Joe ignorant will not know how to do that, semi safer at least. I guess you could use dual boot and make 1 with this and 1 without and it would do what I want.

[kolla]

The only way to accomplish this is by using a diferent and secure OS under AmigaOS and let the "amiga experience" run within the context of the logged in user. Not much different from running UAE within a user context on Windows/Linux or whatever. MorphOS has this possibility in principle, the entire "user experience" runs as an instant ontop of Quark, in theory many instances could be run simultaniously.

[B00tDisk]

m68k Debian and PPC Debian have both been restarted as living projects for the Amiga, but, at that point a trashcan "core duo" (as in: can literally find in the trash behind office buildings) machine is about a hojillion times more useful.

[gertsy]

There is the 2 factor Security authentication and authorisation concept of "Something I have" and "Something I know".   Put those together in a sentence such as:
"I know I have an Amiga and I wont let anyone else screw with it." And provided you have good physical security you should be okay.

[Matt_H]

There's also this old thing. For 68K Amigas only, though. Only slightly more secure than a startup-sequence password prompt.

Envoy, the networking package, also had some limited security features, but I think they only work via remotely shared devices, not for users on the local machine.

On the hardware side, there's this, which should prevent access to the system as long as you can prevent someone from opening your machine. I think the newer Flash ROM cards can do something similar.

Basically, the most secure a maximally-secured Amiga can be is "can prevent someone from accidentally moving/deleting something, maybe." A moderately experienced user could bypass anything currently available with little effort. The good news for most of us is that almost anyone other than ourselves who might be using our Amigas is not going to be a moderately experienced user

[Boot_WB]

Thanks, QuizSanz.  Or maybe some kid is playing a game, and he doesn't know anything about your system, and accidentally deletes important files.  Or someone just turns on the computer and starts reading your email.

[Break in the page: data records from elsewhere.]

(* ===== verification/Events.v ===== *)
(** * Events, queues of tasks and signals (src/util/event.go, src/util/task, src/util/signal)

    [Event] calls its subscribers one after the other under its mutex; a mutex of Go is not
    re-entrant, so a subscriber that uses the event that is being emitted waits for ever, which is the
    fault [NeverReturns]. [Queue] runs its tasks in the order in which they were added. Subscribers, tasks
    and signal handlers are the names [H], and what they do on the state [S] of the process is an argument; the
    event or queue is a part of that state, since they may use it themselves. *)
From S2P Require Import Prelude.

(** A part [P] of the state. *)
Record Part (S P : Type) := MkPart { get_part : S → P; set_part : P → S → S }.
Arguments MkPart {S P} _ _.
Arguments get_part {S P} _ _.
Arguments set_part {S P} _ _ _.
Class PartLaws {S P} (l : Part S P) : Prop := {
  get_set p s : get_part l (set_part l p s) = p;
  set_get s : set_part l (get_part l s) s = s;
  set_set p q s : set_part l p (set_part l q s) = set_part l p s
}.

(** ** util.Event *)
Module Event.
Section event.
Context {S H P : Type}.

Record Event := MkEvent { handlers : list H; locked : bool }.
Definition NewEvent : Event := MkEvent [] false.

Context (part : Part S Event) (call : H → P → go S bool).
#[local] Notation ev := (get_part part).
#[local] Notation set := (set_part part).

(** [e.mu.Lock()]. *)
Definition Lock : go S unit := λ s,
  if locked (ev s) then Panic NeverReturns s else Ret tt (set (MkEvent (handlers (ev s)) true) s).
Definition unlock (s : S) : S := set (MkEvent (handlers (ev s)) false) s.
(** [defer e.mu.Unlock()]: also when the function panics. *)
Definition unlocking {A} (m : go S A) : go S A := λ s,
  match m s with
  | Ret a s => Ret a (unlock s)
  | Panic NeverReturns s => Panic NeverReturns s
  | Panic f s => Panic f (unlock s)
  end.
Definition guarded {A} (m : go S A) : go S A := Lock ≫= λ _, unlocking m.

Definition Size : go S Z := guarded (gets (λ s, Z.of_nat (length (handlers (ev s))))).
Definition Subscribe (h : H) : go S unit :=
  guarded (modify (λ s, set (MkEvent (handlers (ev s) ++ [h]) (locked (ev s))) s)).

(** The calls; what is returned says for each handler whether it is to be removed. *)
Fixpoint call_all (hs : list H) (params : P) : go S (list bool) :=
  match hs with
  | [] => mret []
  | h :: hs => rst ← call h params; rest ← call_all hs params; mret (rst :: rest)
  end.
(** The handlers whose index is not marked. *)
Fixpoint keep (hs : list H) (toRemove : list bool) : list H :=
  match hs, toRemove with
  | h :: hs, r :: rs => if r then keep hs rs else h :: keep hs rs
  | _, _ => hs
  end.
Definition call_handlers (params : P) : go S (list bool) := λ s, call_all (handlers (ev s)) params s.
Definition remove (toRemove : list bool) : go S unit :=
  when (existsb id toRemove) (modify (λ s, set (MkEvent (keep (handlers (ev s)) toRemove) (locked (ev s))) s)).
Definition Emit (params : P) : go S unit :=
  guarded (toRemove ← call_handlers params; remove toRemove).

(** *** Lemmas *)
Context `{!PartLaws part}.
(** A handler that leaves the event alone. *)
Definition leaves_alone (h : H) : Prop := ∀ p s, wp (call h p) (λ _ s', ev s' = ev s) (λ s', ev s' = ev s) s.

Lemma call_all_alone hs p s :
  Forall leaves_alone hs → wp (call_all hs p) (λ rs s', ev s' = ev s ∧ length rs = length hs) (λ s', ev s' = ev s) s.
Proof.
  intros Ha. revert s. induction Ha as [|h hs Hh _ IH]; intros s; [by apply wp_ret|].
  cbn. apply wp_bind. eapply wp_mono; [apply Hh| |done]. cbn. intros r s1 H1.
  apply wp_bind. eapply wp_mono; [apply IH| |]; cbn.
  - intros rs s2 [H2 Hl]. rewrite /wp /=. split; [by rewrite H2|by rewrite Hl].
  - intros s2 H2. by rewrite H2.
Qed.
Lemma keep_none hs rs : existsb id rs = false → keep hs rs = hs.
Proof.
  revert rs. induction hs as [|h hs IH]; intros [|[] rs]; cbn; try done. intros Hr. f_equal. by apply IH.
Qed.

(** A part of the handlers, all of which return and leave the event alone, before the others. *)
Lemma call_all_app l1 l2 p s rs s1 :
  call_all l1 p s = Ret rs s1 →
  call_all (l1 ++ l2) p s = match call_all l2 p s1 with Ret rs' s2 => Ret (rs ++ rs') s2 | Panic f s2 => Panic f s2 end.
Proof.
  revert s rs. induction l1 as [|h l1 IH]; intros s rs Hc.
  - injection Hc as <- <-. cbn. by destruct (call_all l2 p s).
  - cbn in *. unfold mbind, go_bind in *. destruct (call h p s) as [r s2|]; [|done].
    destruct (call_all l1 p s2) as [rs2 s3|] eqn:E; [|done]. injection Hc as <- <-. rewrite (IH s2 rs2); [|by rewrite E].
    by destruct (call_all l2 p s3).
Qed.

(** [Emit] on an event that is not being emitted, whose handlers leave it alone: every handler is called once
    with the arguments, in the order of subscription; afterwards the event has the handlers that did
    not ask to be removed, in the same order. When a handler panics the others are not called and
    all stay subscribed. In both cases the event can be emitted again. *)
Theorem Emit_spec p s :
  locked (ev s) = false → Forall leaves_alone (handlers (ev s)) →
  Emit p s =
    match call_all (handlers (ev s)) p (set (MkEvent (handlers (ev s)) true) s) with
    | Ret rs s1 => Ret tt (set (MkEvent (keep (handlers (ev s)) rs) false) s1)
    | Panic NeverReturns s1 => Panic NeverReturns s1
    | Panic f s1 => Panic f (set (MkEvent (handlers (ev s)) false) s1)
    end.
Proof.
  intros Hl Ha. pose (s0 := set (MkEvent (handlers (ev s)) true) s).
  assert (ev s0 = MkEvent (handlers (ev s)) true) as Hs0 by apply get_set.
  pose proof (call_all_alone (handlers (ev s)) p s0 Ha) as Hw. unfold wp in Hw.
  unfold Emit, guarded, Lock, unlocking, call_handlers, mbind, go_bind. rewrite Hl. fold s0. rewrite Hs0. cbn [handlers].
  destruct (call_all (handlers (ev s)) p s0) as [rs s1|f s1].
  - destruct Hw as [Hw _]. unfold remove, when. destruct (existsb id rs) eqn:E; cbn; unfold unlock.
    + by rewrite get_set set_set Hw Hs0.
    + by rewrite Hw Hs0 (keep_none _ _ E).
  - unfold unlock. rewrite Hw Hs0. by destruct f.
Qed.

(** A handler that emits the event it handles, or subscribes to it, never returns, and neither does
    the one that emitted it. *)
Theorem Emit_reentry p s l1 h l2 rs s1 :
  locked (ev s) = false → handlers (ev s) = l1 ++ h :: l2 → Forall leaves_alone l1 →
  call_all l1 p (set (MkEvent (handlers (ev s)) true) s) = Ret rs s1 →
  (∃ A (m : go S A) k, ∀ s', call h p s' = (guarded m ≫= k) s') →
  Emit p s = Panic NeverReturns s1.
Proof.
  intros Hl Hh Ha Hc (A & m & k & Hm). pose (s0 := set (MkEvent (handlers (ev s)) true) s).
  assert (ev s0 = MkEvent (handlers (ev s)) true) as Hs0 by apply get_set.
  pose proof (call_all_alone l1 p s0 Ha) as Hw. unfold wp in Hw. fold s0 in Hc. rewrite Hc in Hw. destruct Hw as [Hw _].
  unfold Emit, guarded, Lock, unlocking, call_handlers, mbind, go_bind. rewrite Hl. fold s0. rewrite Hs0. cbn [handlers].
  rewrite Hh (call_all_app _ _ _ _ _ _ Hc). cbn. unfold mbind, go_bind. rewrite Hm.
  unfold guarded, Lock, mbind, go_bind. by rewrite Hw Hs0.
Qed.
End event.
Arguments Event : clear implicits.
End Event.
Import Event.

(** ** task.Queue *)
Module Queue.
Section queue.
Context {S T : Type}.

Definition Queue : Type := list T.

Context (part : Part S Queue) (exec : T → go S unit).
#[local] Notation q := (get_part part).
#[local] Notation set := (set_part part).

Definition Add (t : T) : go S unit := modify (λ s, set (q s ++ [t]) s).
Definition Clear : go S unit := modify (set []).
Definition Queue_Size : go S Z := gets (λ s, Z.of_nat (length (q s))).
(** The slice that the loop ranges over is read once. *)
Definition ExecAll : go S unit :=
  (λ s, for_each (q s) exec s) ≫= λ _, modify (set []).

(** *** Lemmas *)
Context `{!PartLaws part}.
(** The tasks run in the order in which they were added, and a task that is added by a task is
    dropped. *)
Lemma ExecAll_Add t s :
  (λ s, (Add t ≫= λ _, ExecAll) s) s =
    match for_each (q s ++ [t]) exec (set (q s ++ [t]) s) with
    | Ret _ s' => Ret tt (set [] s')
    | Panic f s' => Panic f s'
    end.
Proof.
  unfold ExecAll, Add, mbind, go_bind. cbn. rewrite get_set. by destruct (for_each _ _ _).
Qed.
Lemma ExecAll_drops_late t t' s :
  q s = [t] → (∀ s', exec t s' = Add t' s') → ExecAll s = Ret tt (set [] s).
Proof. intros Hq He. unfold ExecAll, mbind, go_bind. rewrite Hq. cbn. unfold mbind, go_bind. rewrite He. cbn. unfold modify. by rewrite set_set. Qed.
End queue.
Arguments Queue : clear implicits.
End Queue.
Import Queue.

(** ** signal.SignalSet *)
Module Signal.
Section signal.
Context {S H : Type} (call : H → go S unit).

Definition SignalSet : Type := gmap Z H.
Definition NewSignalSet : SignalSet := ∅.
(** A signal keeps its first handler. *)
Definition Register (sig : Z) (h : H) (ss : SignalSet) : SignalSet :=
  match ss !! sig with Some _ => ss | None => <[sig := h]> ss end.
Definition Handle (sig : Z) (ss : SignalSet) : go S unit :=
  match ss !! sig with Some h => call h | None => mret tt end.

Lemma Register_first sig h h' : Register sig h' (Register sig h NewSignalSet) = Register sig h NewSignalSet.
Proof. unfold Register, NewSignalSet. rewrite lookup_empty. by rewrite lookup_insert_eq. Qed.
End signal.
Arguments SignalSet : clear implicits.
End Signal.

Not sure where AmigaOS is on these things, but MorphOS offers a basic (single) user/password login option on bootup (disabled by default).
Theres also Kryptos (file/partition/drive encryption suite) for anything and everything, system drive excluded (afair).

System files aren't protected from deletion, but randomly deleting lots of files from the system drive is going to end badly on any system.

As for someone 'just reading your e-mails', on a basic level that's really down to the application and user options. Not sure whether YAM/Simplemail offer file encryption, but again these can be stored in encrypted space using Kryptos if so desired.
(At one point I did experiment with an encrypted user drive, but got tired of entering another password every bootup.)

For lower level security, you might be interested in checking Bruce Schneier's blog... nothing to do with Amiga, but interesting if your into that sort of geeky goodness.
His fundamental rule seems to be that security should be designed in from the start at all levels, and not bolted on afterwards using duct tape.